GUERRA AOS SAQUEADORES
Manifestações sinalizam que órgãos controladores e investigativos não estão sós no combate à roubalheira de dinheiro público.
Decreto presidencial e decisão normativa do Tribunal de Contas do Maranhão também ajudam a 'fechar o cerco' à corrupção.
Este 2011 ainda não acabou, mas já se pode dizer que está sendo o ano em que a sociedade civil organizada brasileira decidiu reagir contra a corrupção e a impunidade que campeiam em vários setores da vida pública do país – particularmente no mundo político.
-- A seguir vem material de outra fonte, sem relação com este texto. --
Definition combine_shares (shares : list string) (threshold : nat) : outcome exn string :=
  if (length shares <? threshold)%nat then Raise (ShamirError "too_few_shares")
  else
    _ ← validate_all shares;
    bs ← decode_shares shares;
    _ ← shares_have_unique_xs bs;
    l ← import_pyshamir;
    match lib_combine l bs with
    | None => Raise (ShamirError "combine_failed")
    | Some secret =>
        if (String.length secret =? SECRET_LEN_BYTES)%nat then Ok secret
        else Raise (ShamirError "combine_failed")
    end.

(** * Files *)
Record fs := { files : gmap string string; unreadable : gset string; unwritable : gset string }.

Definition set_files (m : gmap string string) (s : fs) : fs :=
  {| files := m; unreadable := unreadable s; unwritable := unwritable s |}.

(** Exclusive creation of the files, in order: what was written before a failure stays. *)
Fixpoint create_files (shares paths : list string) : proc fs exn (list string) :=
  match shares, paths with
  | share :: shares', p :: paths' =>
      pbind (pgets files) (fun m =>
      if bool_decide (is_Some (m !! p)) then praise OtherError
      else pbind (pmodify (fun s => set_files (<[p := strip share +:+ newline]> (files s)) s)) (fun _ =>
           pbind (create_files shares' paths') (fun ps => pret (p :: ps))))
  | _, _ => pret []
  end.

Definition write_share_files (shares paths : list string) : proc fs exn (list string) :=
  if negb (length shares =? length paths)%nat then praise (ShamirError "bad_share_format")
  else pbind (pgets files) (fun m =>
    if existsb (fun p => bool_decide (is_Some (m !! p))) paths then praise (ShamirError "share_file_exists")
    else create_files shares paths).

(** The share in a file, which is overwritten and removed; a file that cannot be written
    stays, with a warning. *)
Definition read_and_zeroize_share_file (p : string) : proc fs exn string :=
  pbind (pgets id) (fun s =>
  match files s !! p with
  | None => praise (ShamirError "share_file_unreadable")
  | Some text =>
      if bool_decide (p ∈ unreadable s) then praise (ShamirError "share_file_unreadable")
      else let content := strip text in
           if String.eqb content "" then praise (ShamirError "share_file_unreadable")
           else pbind (pmodify (fun s => if bool_decide (p ∈ unwritable s) then s
                                         else set_files (delete p (files s)) s)) (fun _ => pret content)
  end).

(** Reading without wiping: a missing file raises as an unreadable one does. *)
Definition read_share_file (p : string) : proc fs exn string :=
  pbind (pgets id) (fun s =>
  match files s !! p with
  | None => praise (ShamirError "share_file_unreadable")
  | Some text => if bool_decide (p ∈ unreadable s) then praise (ShamirError "share_file_unreadable")
                 else pret (strip text)
  end).

Fixpoint read_all (zeroize : bool) (paths : list string) : proc fs exn (list string) :=
  match paths with
  | [] => pret []
  | p :: paths' =>
      pbind (if zeroize then read_and_zeroize_share_file p else read_share_file p) (fun c =>
      pbind (read_all zeroize paths') (fun cs => pret (c :: cs)))
  end.

Definition reconstruct_from_files (paths : list string) (threshold : nat) (zeroize : bool)
    : proc fs exn (string * list string) :=
  if (length paths <? threshold)%nat then praise (ShamirError "too_few_shares")
  else pbind (read_all zeroize paths) (fun shares =>
       match combine_shares shares threshold with
       | Ok secret => pret (secret, if zeroize then paths else [])
       | Raise e => praise e
       end).
End Sharing.

(** * The sharing scheme *)

Definition sizes_ok (k n : nat) : Prop := (1 < k)%nat ∧ (k ≤ n)%nat ∧ (n ≤ 255)%nat.

(** What [pyshamir] documents: [split] gives as many shares as asked, each one byte longer
    than the secret and ending in an X-coordinate of its own that is not zero, and any
    [threshold] of them combine to the secret. *)
Class ShamirLaws (l : library) : Prop := {
  split_length secret n k : sizes_ok k n → length (lib_split l secret n k) = n;
  split_shape secret n k x : sizes_ok k n → x ∈ lib_split l secret n k →
    String.length x = S (String.length secret) ∧ ∃ c, last_char x = Some c ∧ 0 < code c;
  split_coordinates secret n k : sizes_ok k n → NoDup (map last_char (lib_split l secret n k));
  combine_split secret n k picked : sizes_ok k n → (k ≤ length picked)%nat → NoDup picked →
    (∀ x, x ∈ picked → x ∈ lib_split l secret n k) → lib_combine l picked = Some secret
}.

(** * A share survives its file *)
Lemma hex_chars s : all_chars is_hex (hex_of s) = true ∧ all_chars (fun c => negb (is_space c)) (hex_of s) = true.
Proof.
  split; [|apply Approval.fromhex_hex]. unfold hex_of, bytes_of. induction s as [|c s IH]; [done|].
  cbn [String.list_ascii_of_string map concat app String.string_of_list_ascii all_chars]. rewrite IH.
  assert (Hc : 0 <= code c < 256) by (unfold code; pose proof (N_ascii_bounded c); lia).
  pose proof (Z.div_mod (code c) 16 ltac:(lia)). pose proof (Z.mod_pos_bound (code c) 16 ltac:(lia)).
  unfold is_hex. by rewrite !hex_value_digit by lia.
Qed.

Lemma strip_hex s : strip (hex_of s) = hex_of s.
Proof. apply strip_id, hex_chars. Qed.

Lemma strip_newline x : all_chars (fun c => negb (is_space c)) x = true → strip (x +:+ newline) = x.
Proof.
  intros Hx. unfold strip. assert (Hr : ∀ t, all_chars (fun c => negb (is_space c)) t = true → rstrip (t +:+ newline) = t).
  { induction t as [|c t IH]; [done|]. cbn [all_chars]. intros [Hc%negb_true_iff Ht]%andb_true_iff.
    rewrite app_cons. cbn [rstrip]. rewrite IH by done. destruct t; [by rewrite Hc|done]. }
  destruct x as [|c x]; [done|]. cbn [all_chars] in Hx. pose proof Hx as [Hc%negb_true_iff _]%andb_true_iff.
  rewrite app_cons. cbn [lstrip]. rewrite Hc, <- app_cons. by apply Hr.
Qed.

(** A hex text is all zeros only if its last byte is zero. *)
Lemma zero_hex x c : last_char x = Some c → 0 < code c → all_chars (Ascii.eqb "0") (hex_of x) = false.
Proof.
  intros Hl Hc. apply not_true_iff_false. intros Hz. revert Hl. induction x as [|d x IH]; [done|].
  revert Hz. unfold hex_of, bytes_of. cbn [String.list_ascii_of_string map concat app String.string_of_list_ascii all_chars].
  intros [H1%Ascii.eqb_eq [H2%Ascii.eqb_eq Hz]%andb_true_iff]%andb_true_iff.
  assert (Hd : 0 <= code d < 256) by (unfold code; pose proof (N_ascii_bounded d); lia).
  pose proof (Z.div_mod (code d) 16 ltac:(lia)). pose proof (Z.mod_pos_bound (code d) 16 ltac:(lia)).
  apply (f_equal hex_value) in H1, H2. rewrite hex_value_digit in H1, H2 by lia.
  change (hex_value "0") with (Some 0) in H1, H2. injection H1 as H1. injection H2 as H2.
  destruct x as [|e x]; [|by apply IH]. intros [= <-]. lia.
Qed.

Lemma valid_hex_share x c :
  String.length x = SHARE_LEN_BYTES → last_char x = Some c → 0 < code c → validate_share (hex_of x) = Ok tt.
Proof.
  intros Hx Hl Hc. unfold validate_share. rewrite strip_hex. destruct (hex_chars x) as [Hh _].
  destruct (String.eqb_spec (hex_of x) "") as [E|_].
  { apply (f_equal String.length) in E. by rewrite Crypto.length_hex, Hx in E. }
  rewrite Hh, Crypto.length_hex, Hx. cbn [negb Nat.mul Nat.eqb]. rewrite (zero_hex x c) by done. done.
Qed.

Lemma decode_hex xs : decode_shares (map hex_of xs) = Ok xs.
Proof.
  induction xs as [|x xs IH]; [done|]. cbn [map decode_shares]. rewrite strip_hex.
  destruct (Approval.fromhex_hex x) as [-> _]. by rewrite IH.
Qed.

Lemma distinct_xs_spec xs : distinct_xs xs = true ↔ NoDup xs.
Proof.
  induction xs as [|x xs IH]; cbn; [split; [constructor|done]|].
  by rewrite andb_true_iff, negb_true_iff, bool_decide_eq_false, NoDup_cons, IH.
Qed.

Lemma combine_hex l secret n k picked `{!ShamirLaws l} :
  String.length secret = SECRET_LEN_BYTES → sizes_ok k n →
  (k ≤ length picked)%nat → NoDup picked → (∀ x, x ∈ picked → x ∈ lib_split l secret n k) →
  combine_shares (Some l) (map hex_of picked) k = Ok secret.
Proof.
  intros Hs Hk Hl Hnd Hin. unfold combine_shares. rewrite length_map, (proj2 (Nat.ltb_ge _ _)) by done.
  assert (Hv : validate_all (map hex_of picked) = Ok tt).
  { assert (Hall : ∀ xs, (∀ x, x ∈ xs → x ∈ lib_split l secret n k) → validate_all (map hex_of xs) = Ok tt).
    { induction xs as [|x xs IH]; [done|]. intros Hx. cbn [map validate_all].
      destruct (split_shape secret n k x Hk) as (Hlen & c & Hc & Hpos); [apply Hx; by left|].
      rewrite (valid_hex_share x c) by (rewrite ?Hlen, ?Hs; done). cbn [mbind outcome_bind]. apply IH. set_solver. }
    by apply Hall. }
  rewrite Hv, decode_hex. cbn [mbind outcome_bind]. unfold shares_have_unique_xs.
  assert (Hd : distinct_xs (map last_char picked) = true).
  { apply distinct_xs_spec. pose proof (split_coordinates secret n k Hk) as Hc.
    assert (Hinj : ∀ a b, a ∈ lib_split l secret n k → b ∈ lib_split l secret n k → last_char a = last_char b → a = b).
    { clear -Hc. revert Hc. generalize (lib_split l secret n k). intros xs. induction xs as [|x xs IH].
      - intros _ a b Ha. by apply elem_of_nil in Ha.
      - cbn [map]. intros [Hx Hxs]%NoDup_cons a b [->|Ha]%elem_of_cons [->|Hb]%elem_of_cons E; [done| | |by apply IH].
        + destruct Hx. rewrite E. apply list_elem_of_In, in_map, list_elem_of_In, Hb.
        + destruct Hx. rewrite <- E. apply list_elem_of_In, in_map, list_elem_of_In, Ha. }
    clear -Hnd Hin Hinj. induction Hnd as [|x xs Hx _ IH]; cbn; constructor.
    - intros Hm. apply list_elem_of_In, in_map_iff in Hm as (y & E & Hy%list_elem_of_In).
      assert (y = x) by (apply Hinj; [apply Hin; by right|apply Hin; by left|done]). by subst.
    - apply IH. set_solver. }
  rewrite Hd. cbn [negb guard_raise mbind outcome_bind import_pyshamir].
  rewrite (combine_split secret n k picked) by done. by rewrite Hs.
Qed.
(** After a line that does not fit the tail [append] looks at, the next entry is
    appended without the hash of the one before, and the chain no longer verifies. *)
Theorem long_line_breaks_chain l es long e :
  default "" (l_file l) = file_of (es ++ [long]) → Forall reads (es ++ [long]) → linked None (es ++ [long]) →
  (4095 ≤ String.length (entry_line long))%nat → loads (last_bytes 4095 (entry_line long)) = None →
  belongs l e → reads (seal None e) →
  ∃ l', append l e = Ok (seal None e, l') ∧
        verify_chain l' = Ok (false, Some (Z.of_nat (length es + 1), "prev_hash mismatch")).
Proof.
  intros Hf Hr Hl Hlong Hbad (Hp & Hu & Hc) He. pose proof Hr as Hr'. apply Forall_app in Hr' as [_ [Hlr _]%Forall_cons].
  assert (Hlast : last_hash l = Ok None).
  { unfold last_hash. rewrite file_of_snoc in Hf. destruct (l_file l) as [t|]; [|done].
    change (default "" (Some t)) with t in Hf. subst t.
    rewrite last_bytes_inside, last_bytes_app; [|by apply le_n_S, Nat.le_0_l| ].
    2: { rewrite (length_app_str (entry_line long) newline). change (String.length newline) with 1%nat. lia. }
    change (4096 - String.length newline)%nat with 4095%nat.
    assert (Hpr : all_chars printable (last_bytes 4095 (entry_line long)) = true).
    { apply drop_all_chars, dumps_printable, Hlr. }
    pose proof (lines_plain "" _ "" (printable_plain _ Hpr)) as E. rewrite app_nil_str, app_empty in E. rewrite E.
    cbn [bytes_lines rev app first_hash String.eqb]. rewrite Hbad. destruct (all_chars is_c_space _); [done|].
    rewrite ascii_text; [done|]. eapply all_chars_impl; [|exact Hpr]. unfold printable.
    intros c [_ H%Z.leb_le]%andb_true_iff. apply Z.ltb_lt. lia. }
  unfold append. rewrite Hp, Hu, !String.eqb_refl, Hlast. cbn [negb mbind outcome_bind]. rewrite Hf, <-file_of_snoc.
  exists {| l_project := l_project l; l_run := l_run l; l_file := Some (file_of ((es ++ [long]) ++ [seal None e])) |}.
  split; [by destruct (candidates e)|].
  unfold verify_chain, file_lines. cbn [l_file]. rewrite lines_file, map_app, walk_file by (done || by apply Forall_app; split; [|constructor]).
  rewrite end_hash_snoc. cbn [map walk]. rewrite strip_line, line_not_empty. destruct He as [_ ->].
  rewrite (bool_decide_eq_false_2 (prev_hash _ = _)).
  - cbn [negb mbind outcome_bind]. rewrite length_app. repeat f_equal.
  - rewrite (linked_last _ _ _ Hl). destruct (seal_hashes None e) as [-> _]. done.
Qed.
End Pydantic.
(* ===== verification/Federation.v ===== *)
(** The federation of hubs: [federation/consent.py], [federation/hub_registry.py],
    [federation/update_cascade.py] and the single calls of
    [federation/downstream_router.py], on the tables of V23__federation_registry.sql.

    Every statement is one action of a [task], so operations of several administrators
    interleave between their statements; a statement fails when the next fault says so.
    The sanity smoke, the request to a child, the identifiers [uuid4] draws and the clock
    are the outside world.  An exception is its class without its text. *)

From S2P Require Import Prelude PyValue Datetime Json Tasks.
From Stdlib Require Import Ascii.
Local Open Scope Z_scope.

Module Federation.
Import Json.

(** * Tables *)
Inductive ConsentStatus := hub_pending | active | suspended | revoked.
Inductive RolloutStatus := pending | in_progress | completed | failed | rolled_back.

#[export] Instance consent_status_eq_dec : EqDecision ConsentStatus.
Proof. solve_decision. Defined.
#[export] Instance rollout_status_eq_dec : EqDecision RolloutStatus.
Proof. solve_decision. Defined.

(** Rows are in the order of [registered_at]. *)
Record HubRecord := {
  hub_id : string; hub_name : string; base_url : string; public_key : string; parent_hub_id : option string;
  consent_status : ConsentStatus
}.

Record ConsentRecord := {
  child_hub : string; parent_hub : string; consent_class : string; granted_by : string; scope_jsonb : json
}.

(** Rows are in the order of [created_at]. *)
Record UpdateRecord := {
  update_id : string; source_hub_id : string; target_hub_id : string; bundle_version : string; signature : string;
  rollout_status : RolloutStatus; approved_at : option datetime; approved_by : option string
}.

Record CascadeOutcome := {
  local_update_id : string; local_status : RolloutStatus; children_attempted : Z; children_succeeded : Z;
  children_failed : Z; notes : string
}.

Inductive exn :=
| ValueError | MandatoryFlowDenied | HubNotFound | ApprovalRequired | CascadeError | RoutingError | UpstreamCallError
| DbError | OtherError.

(** A request sent to a hub. *)
Record request := { r_url : string; r_method : string; r_path : string; r_json : option json }.

Record world := {
  hubs : list HubRecord; consents : list ConsentRecord; updates : list UpdateRecord; sent : list request;
  now : datetime; drawn : nat; faults : list bool
}.

Definition with_hubs (x : list HubRecord) (w : world) : world :=
  Build_world x (consents w) (updates w) (sent w) (now w) (drawn w) (faults w).
Definition with_consents (x : list ConsentRecord) (w : world) : world :=
  Build_world (hubs w) x (updates w) (sent w) (now w) (drawn w) (faults w).
Definition with_updates (x : list UpdateRecord) (w : world) : world :=
  Build_world (hubs w) (consents w) x (sent w) (now w) (drawn w) (faults w).
Definition with_sent (x : list request) (w : world) : world :=
  Build_world (hubs w) (consents w) (updates w) x (now w) (drawn w) (faults w).
Definition with_drawn (x : nat) (w : world) : world :=
  Build_world (hubs w) (consents w) (updates w) (sent w) (now w) x (faults w).
Definition with_faults (x : list bool) (w : world) : world :=
  Build_world (hubs w) (consents w) (updates w) (sent w) (now w) (drawn w) x.

Abbreviation job := (task world exn).
(** * Narrowing *)

(** Walk through the steps of a fallible computation that returns. *)
Ltac split_steps H :=
  repeat match type of H with
  | mbind _ ?x = Ok _ => let E := fresh "E" in destruct x eqn:E; cbn [mbind outcome_bind] in H; [|discriminate H]
  | (if ?b then _ else _) = Ok _ => let E := fresh "E" in destruct b eqn:E; try discriminate H
  end.

(** A section of capabilities grants [cap] to [p]. *)
Definition grants (caps : json) (cap : string) (p : json) : Prop :=
  ∃ g ps, grants_of caps = Ok g ∧ iter (jor (jget cap g) (JList [])) = Ok ps ∧ p ∈ ps.

Definition no_wider (caps base : json) : Prop := ∀ cap p, grants caps cap p → grants base cap p.

#[local] Instance no_wider_preorder : PreOrder no_wider.
Proof. split; [by intros c cap p H|]. intros a b c H1 H2 cap p H. by apply H2, H1. Qed.

Lemma jor_idem a : jor (jor a (JObj [])) (JObj []) = jor a (JObj []).
Proof. unfold jor. destruct (jtruthy a) eqn:E; [by rewrite E|done]. Qed.

Lemma no_wider_jor a : no_wider (jor a (JObj [])) a.
Proof. intros cap p (g & ps & H & ?). exists g, ps. unfold grants_of in *. by rewrite jor_idem in H. Qed.

Lemma select_elem {A} (f : A → fallible bool) l l' x : select f l = Ok l' → x ∈ l' → x ∈ l.
Proof.
  revert l'. induction l as [|y l IH]; intros l'; cbn; [by intros [= <-]|].
  destruct (f y) as [b|]; [|done]. cbn. destruct (select f l) as [ys|]; [|done]. cbn. intros [= <-] Hx.
  destruct b; [apply elem_of_cons in Hx as [->|Hx]; [by left|right; by eapply IH]|right; by eapply IH].
Qed.

(** The narrowed grants, key by key. *)
Lemma traverse_lookup (f : string → json → fallible (string * json)) g g' cap v' :
  (∀ k v r, f k v = Ok r → r.1 = k) → traverse (fun kv => f kv.1 kv.2) g = Ok g' → dict_lookup cap g' = Some v' →
  ∃ v, dict_lookup cap g = Some v ∧ f cap v = Ok (cap, v').
Proof.
  intros Hk. revert g'. induction g as [|[k v] g IH]; intros g'; cbn; [by intros [= <-]|].
  destruct (f k v) as [[k' w]|] eqn:Hf; [|done]. cbn. destruct (traverse _ g) as [ys|] eqn:Ht; [|done]. cbn. intros [= <-].
  pose proof (Hk _ _ _ Hf) as E. cbn in E. subst k'. cbn [dict_lookup]. destruct (String.eqb_spec cap k) as [->|].
  - intros [= ->]. eauto.
  - intros Hl. by apply (IH ys).
Qed.

Lemma narrow_one_key float_eq over k v r : narrow_one float_eq over k v = Ok r → r.1 = k.
Proof. unfold narrow_one. intros H. split_steps H. destruct a0; split_steps H; by injection H as <-. Qed.

Lemma narrow_one_elem float_eq over k v w ps' p :
  narrow_one float_eq over k v = Ok (k, w) → iter (jor w (JList [])) = Ok ps' → p ∈ ps' →
  ∃ ps, iter (jor v (JList [])) = Ok ps ∧ p ∈ ps.
Proof.
  unfold narrow_one. destruct (iter (jor v (JList []))) as [ps|]; [|done]. cbn [mbind outcome_bind].
  assert (Hj : ∀ l, iter (jor (JList l) (JList [])) = Ok l) by (by intros []).
  destruct (grant_in float_eq k over) as [[kept|]|]; [| |done]; cbn [mbind outcome_bind].
  - destruct (iter (jor kept (JList []))) as [ks|]; [|done]. cbn [mbind outcome_bind]. destruct (forallb hashable ks); [|done].
    destruct (select _ ps) as [ps2|] eqn:Hs; [|done]. cbn [mbind outcome_bind]. intros [= <-]. rewrite Hj. intros [= <-] Hp.
    exists ps. split; [done|]. by eapply select_elem.
  - intros [= <-]. rewrite Hj. intros [= <-] Hp. by exists ps.
Qed.

Lemma grants_of_set narrowed out : grants_of (JObj (dict_set "grants" (JObj narrowed) out)) = Ok narrowed.
Proof.
  unfold grants_of.
  assert (jor (JObj (dict_set "grants" (JObj narrowed) out)) (JObj []) = JObj (dict_set "grants" (JObj narrowed) out)) as ->.
  { destruct out as [|[k v] out]; [done|]. cbn [dict_set]. by destruct (String.eqb "grants" k). }
  cbn [as_obj mbind outcome_bind]. unfold jget. rewrite dict_lookup_set_eq. by destruct narrowed.
Qed.

Lemma narrow_no_wider float_eq base overlay caps :
  capabilities_narrow float_eq base overlay = Ok caps → no_wider caps base.
Proof.
  unfold capabilities_narrow. destruct (jtruthy overlay); cbn [negb]; [|intros [= <-]; apply no_wider_jor].
  destruct (as_obj (jor base (JObj []))) as [out|]; [|done]. destruct (grants_of base) as [g|] eqn:Hg; [|done].
  destruct (as_obj overlay) as [o|]; [|done]. cbn [mbind outcome_bind].
  destruct (traverse _ g) as [narrowed|] eqn:Ht; [|done]. cbn [mbind outcome_bind]. intros [= <-] cap p (g' & ps & Hg' & Hi & Hp).
  rewrite grants_of_set in Hg'. injection Hg' as <-. exists g.
  unfold jget in Hi. destruct (dict_lookup cap narrowed) as [w|] eqn:Hl; [|cbn in Hi; injection Hi as <-; by apply not_elem_of_nil in Hp].
  destruct (traverse_lookup _ _ _ _ _ (narrow_one_key _ _) Ht Hl) as (v & Hv & Hn).
  destruct (narrow_one_elem _ _ _ _ _ _ p Hn Hi Hp) as (ps0 & Hi0 & Hp0). exists ps0. unfold jget. by rewrite Hv.
Qed.

(** The steps of an overlay that set another section. *)
Definition leaves_caps (f : fallible jdict) (m : jdict) : Prop :=
  ∀ r, f = Ok r → jget "capabilities" r = jget "capabilities" m.

Lemma jget_set_ne k k' v m : k' ≠ k → jget k (dict_set k' v m) = jget k m.
Proof. intros Hk. unfold jget. rewrite dict_lookup_set_ne; [done|congruence]. Qed.

Lemma section_caps k po f m : (∀ x, leaves_caps (f x) m) → leaves_caps (section k po f m) m.
Proof. intros Hf r. unfold section. destruct (jtruthy _); [apply Hf|by intros [= <-]]. Qed.

Lemma phases_caps fe m x : leaves_caps (phases_section fe m x) m.
Proof. intros r H. unfold phases_section in H. split_steps H. injection H as <-. by apply jget_set_ne. Qed.
Lemma types_caps m x : leaves_caps (types_section m x) m.
Proof. intros r H. unfold types_section in H. split_steps H. injection H as <-. by apply jget_set_ne. Qed.
Lemma tier_caps m x : leaves_caps (tier_section m x) m.
Proof.
  intros r H. unfold tier_section in H. split_steps H. injection H as <-. rewrite jget_set_ne by done.
  destruct (dict_has _ _); [done|by apply jget_set_ne].
Qed.
Lemma gates_caps fe m x : leaves_caps (gates_section fe m x) m.
Proof. intros r H. unfold gates_section in H. split_steps H. injection H as <-. by apply jget_set_ne. Qed.

Lemma apply_overlay_no_wider fe m overlay m' :
  apply_overlay fe m overlay = Ok m' → no_wider (jget "capabilities" m') (jget "capabilities" m).
Proof.
  intros H. unfold apply_overlay in H. split_steps H; [by injection H as <-|].
  repeat match goal with
         | Hs : section _ _ _ _ = Ok _ |- _ =>
             apply section_caps in Hs; [|intros ?; first [apply phases_caps | apply types_caps | apply tier_caps | apply gates_caps]]
         end.
  match type of H with context [jget "capabilities" ?m4] =>
    assert (Hc : jget "capabilities" m4 = jget "capabilities" m) by congruence end.
  destruct (dict_lookup "capabilities" a) as [c|]; [|injection H as <-; by rewrite Hc].
  split_steps H. injection H as <-. unfold jget at 1. rewrite dict_lookup_set_eq. cbn [default from_option id].
  rewrite <-Hc. etrans; [eapply narrow_no_wider; eassumption|]. apply no_wider_jor.
Qed.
O povo definitivamente foi às ruas, 'acuando' os corruptos e sinalizando que instituições como a Controladoria Geral da União (CGU), o Tribunal de Contas da União (TCU), a Polícia Federal (PF) e o Ministério Público Federal (MPF) não estão sós no combate à roubalheira de dinheiro público.
Diferentemente das ocasiões em que grandes escândalos, como os 'mensalões' do governo Lula e do DEM do Distrito Federal, não provocaram reação à altura dos cidadãos, agora parece que brasileiros inconformados estão dispostos a sair às ruas para mostrar sua insatisfação em relação aos corruptos.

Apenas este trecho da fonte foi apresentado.